Legends and Legacy Award for lifetime achievements

Ron Waddell is a familiar name to local area country music fans as a long time on air personality at GX94 Radio.

Waddell’s more than three decades on air, most of it here in Yorkton earned him one of two Legends and Legacy Awards presented by the Saskatchewan Country Music Association awards Sunday.

The second Legends and Legacy Award went to Tex Emery, who was originally born in Stockholm, SK., and has nearly 70-years in the music industry.

Waddell said the award came as a complete surprise.

“This is fantastic,” he said, adding he was not aware he was even considered for the award. “They told me I was going to present an award, but this is a whole lot better.”

“Most of my great years on radio were spent right here on GX,” he said.

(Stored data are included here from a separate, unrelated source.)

Lemma named_absent v id : res_sorted v -> (forall i r, v !! i = Some r -> res_id r <> id) -> named v id = 0.
Proof.
  intros Hs Hn. unfold named. pose proof (binary_search_ok res_id id v Hs) as Hb. unfold find_reserve.
  destruct (binary_search_by_key res_id id v) as [j|j]; [|done].
  destruct Hb as (x & Hx & He). by destruct (Hn _ _ Hx).
Qed.

(** Two sorted vectors with the same entries under [id]. *)
Lemma named_ext v w id :
  res_sorted v -> res_sorted w ->
  (forall r, res_id r = id -> (exists i, v !! i = Some r) <-> (exists j, w !! j = Some r)) ->
  named v id = named w id.
Proof.
  intros Hv Hw He. destruct (find_reserve id w) as [j|j] eqn:Hf;
    pose proof (binary_search_ok res_id id w Hw) as Hb; unfold find_reserve in Hf; rewrite Hf in Hb.
  - destruct Hb as (r & Hj & <-). destruct (proj2 (He r eq_refl)) as [i Hi]; [by exists j|].
    by rewrite (named_at v i r), (named_at w j r).
  - assert (named w id = 0) as -> by (unfold named, find_reserve; by rewrite Hf).
    apply named_absent; [done|]. intros i r Hi Hid.
    destruct (proj1 (He r Hid)) as [k Hk]; [by exists i|]. destruct Hb as (_ & Hlo & Hhi).
    destruct (decide (k < j)%nat) as [Hlt|Hge]; [specialize (Hlo _ _ Hk Hlt)|specialize (Hhi _ _ Hk ltac:(lia))]; lia.
Qed.

(* --------------------------------------------------------------------- *)
(** *** Changing an entry *)

Lemma sorted_set v i r r' :
  res_sorted v -> v !! i = Some r -> res_id r' = res_id r -> res_sorted (<[i := r']> v).
Proof.
  intros Hs Hi He a b x y Hab Hx Hy.
  assert (forall k z, <[i := r']> v !! k = Some z -> exists z', v !! k = Some z' /\ res_id z' = res_id z) as Hk.
  { intros k z Hz. apply list_lookup_insert_Some in Hz as [(-> & -> & _)|[_ Hz]]; eauto. }
  destruct (Hk _ _ Hx) as (x' & Hx' & <-). destruct (Hk _ _ Hy) as (y' & Hy' & <-). by eapply Hs.
Qed.

Lemma named_set v i r r' id :
  res_sorted v -> v !! i = Some r -> res_id r' = res_id r ->
  named (<[i := r']> v) id = if decide (id = res_id r) then res_amount r' else named v id.
Proof.
  intros Hs Hi He. pose proof (sorted_set v i r r' Hs Hi He) as Hs'. case_decide as Hid.
  - subst id. rewrite <- He. apply (named_at _ i); [done|]. apply list_lookup_insert_eq. by eapply lookup_lt_Some.
  - apply named_ext; [done..|]. intros x Hx. split; intros [k Hk].
    + apply list_lookup_insert_Some in Hk as [(-> & -> & _)|[_ Hk]]; [congruence|eauto].
    + exists k. rewrite list_lookup_insert_ne; [done|]. intros ->. congruence.
Qed.

Lemma named_sum_set v i r r' :
  v !! i = Some r -> named_sum (<[i := r']> v) = named_sum v - res_amount r + res_amount r'.
Proof.
  revert i. induction v as [|x v IH]; intros [|i]; simpl; [done..| |].
  - intros [= ->]. lia.
  - intros Hi. rewrite IH by done. lia.
Qed.

(* --------------------------------------------------------------------- *)
(** *** Adding and removing an entry *)

Lemma named_sum_app v w : named_sum (v ++ w) = named_sum v + named_sum w.
Proof. induction v as [|x v IH]; simpl; [done|]. unfold named_sum in *. lia. Qed.

Lemma named_sum_insert v i r : named_sum (take i v ++ r :: drop i v) = named_sum v + res_amount r.
Proof.
  rewrite <- (take_drop i v) at 3. rewrite !named_sum_app. simpl. unfold named_sum. lia.
Qed.
Lemma wp_inc_sufficients who s (X : BalancesDispatchError -> _ -> Prop) :
  BalInv s -> wp (inc_sufficients who) (fun _ => BalInv) X s.
Proof.
  intros Hs. pose proof (account_info_ok s who (bi_sys _ _ Hs)) as (_ & _ & [Hx1 Hx2] & _).
  unfold inc_sufficients. apply wp_bind, wp_gets, wp_bind, wp_release_arith; [done|]. intros refs _. case_match.
  - apply wp_bind, wp_deposit_event, wp_bind, wp_modify, wp_ret.
    rewrite <- (account_info_event who (from (NewAccount who) : BalancesEvent) s).
    apply BalInv_sufficients; [by apply BalInv_event|by unfold in_range, U32].
  - apply wp_bind, wp_modify, wp_ret, BalInv_sufficients; [done|].
    unfold in_range, saturating_add, U32 in *. lia.
Qed.

Lemma wp_dec_sufficients who s (X : BalancesDispatchError -> _ -> Prop) :
  BalInv s -> wp (dec_sufficients who) (fun _ => BalInv) X s.
Proof.
  intros Hs. unfold dec_sufficients. apply wp_bind, wp_gets.
  destruct (Account (sys s) !! who) as [a|] eqn:Ha; [|done].
  assert (account_info who s = a) as <- by (unfold account_info; by rewrite Ha).
  destruct (_ && _) eqn:Hb.
  - apply andb_prop in Hb as [_ Hp]. apply wp_bind, wp_deposit_event, wp_bind, wp_modify, wp_ret.
    apply BalInv_reap; [by apply BalInv_event|]. rewrite account_info_event. lia.
  - apply wp_bind, wp_release_arith; [done|]. intros x Hx.
    by apply wp_bind, wp_modify, wp_ret, BalInv_sufficients.
Qed.

(** pallet_balances and frame_system keep the contract of the registry. *)
#[export] Instance balances_runtime_ok :
  @AssetsRuntimeOk Below RuntimeError (balances_runtime ED) below_ok.
Proof using ED_pos.
  refine {| can_repatriate from c := can_dec_provider from (below_balances c) = true |}; intros; simpl.
  - apply wp_below_atomic, wp_reserve; [done..| |done]. intros t Hok Ht.
    eapply Eff_balanced; [done|done| |apply tot_reserve_in].
    know_account H who. unfold data_ok, reserve_in, tot. simpl. lia.
  - by apply wp_below_total, wp_unreserve.
  - eapply wp_mono; [by apply (wp_below _ BalInv), repatriate_conserves|done|]. by intros e c' (b & Hb & ->).
  - by apply wp_below_total, wp_inc_sufficients.
  - by apply wp_below_total, wp_dec_sufficients.
  - apply wp_below_atomic, (wp_inc_consumers ED); [done| |done]. by intros t [Ht _].
  - apply wp_below_total, (wp_dec_consumers ED); [done|]. by intros t [Ht _].
  - done.
Defined.
End Contract.

(* ===================================================================== *)
(** ** The burn of nothing *)
Section BurnOfNothing.
Context {P : Profile} {CO : AssetsConstants} {SO : StorageOrder} (ED : Z).
Context {Source : Type} (lookup : Source -> option AccountId).
Implicit Types (s t : AssetsState Below).

(** The consumer references of an account, in frame_system. *)
Definition consumers_of (who : AccountId) s : Z := consumers (account_info who (below_balances (rt s))).

(** Best effort finds that zero can be taken from an account without an entry. *)
Lemma prep_debit_nothing {ME} {RT : AssetsRuntime Below ME} s id who d amount (X : DispatchError ME -> _) :
  Asset s !! id = Some d -> d_is_frozen d = false -> 0 < d_min_balance d -> 0 <= d_supply d ->
  AccountOf s !! (id, who) = None -> 0 < amount ->
  wp (prep_debit id who amount (mkDebitFlags false true)) (fun x t => x = 0 /\ t = s) X s.
Proof.
  intros Hd Hfr Hmin Hsup Hno Ham. unfold prep_debit, reducible_balance. simpl.
  assert (asset_account id who s = default_value) as Hacc by (unfold asset_account; by rewrite Hno).
  asset_steps; rewrite ?Hacc, ?Hfr in *; simplify_eq; rewrite ?Hfr in *; try done.
  unfold can_decrease. rewrite Hd, Hfr, Hacc. simpl.
  replace (Z.min (Z.min 0 (d_supply d)) amount) with 0 by lia. unfold checked_sub.
  replace (0 <=? d_supply d) with true by lia. simpl. rewrite Z.sub_0_r. replace (0 <? d_min_balance d) with true by lia.
  by split.
Qed.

Emery took the stage to accept the award with mirth.

“It took me 67-years to get this. Is it worth it,” he quipped, after first hugging the young lady who had brought the award trophy on stage.

“This is an honour,” he added turning a bit more serious, but that lasted only a moment, before adding “… If somebody’s got to win this, it might as well be me.”

Emery’s career encompassed stints on the ‘Red River Jamboree’, playing for the Queen at the 1949 Calgary Stampede, and spot on TV’s ‘Hee Haw’.

But Emery concluded with a thank you to the fans of country music.

“It’s people like you out there who make people like me,” he said.

Waddell, was born in Winnipeg, and was originally a rocker. Out of high school he was in a band which toured with Bobby Curtola.

“When I turned 18 we hit the road with him,” said Waddell, who himself was a vocalist in support of Curtola.

“Bobby sold a lot of records over the years.”

After three, or four years on the road, Waddell went looking for a real job, landing one on radio in Dauphin.

While never having DJ’ed, Waddell said he wrangled a live audition, got the job, and his course was set.

Soon he would be fired in Dauphin, and end up in Yorkton, and found himself doing country on an afternoon show.

“I’d never had a country song on my turntable,” said Waddell, adding he quickly came to love the music, and the performers. “The people are so much nicer. Country singers are a lot more real.

“I think that’s what kept me going.”

Through the years Waddell did more than sitting in a radio station sound booth, taking in major events such as Dauphin CountryFest, and leading bus tours to Branson.

Through it all he met most of the big names in country through the years, Stompin’ Tom Connors, Allan Jackson, Brenda Lee (who he admitted he once had a crush on), Waylon Jennings, Vince Gill, Keith Urban, Tommy Hunter and literally dozens more.

“Probably the best was Johnny Cash. He’s the ultimate in country music,” said Waddell.

In 2008 Waddell walked away from radio, and while admitting there are times, like around Country Fest time he misses it, he is happily retired.

To be recognized with a career award seven years later does feel good though, said Waddell.

“I was just flabbergasted,” he said, adding having the award presented in Yorkton where friends and family were on hand just added to the thrill.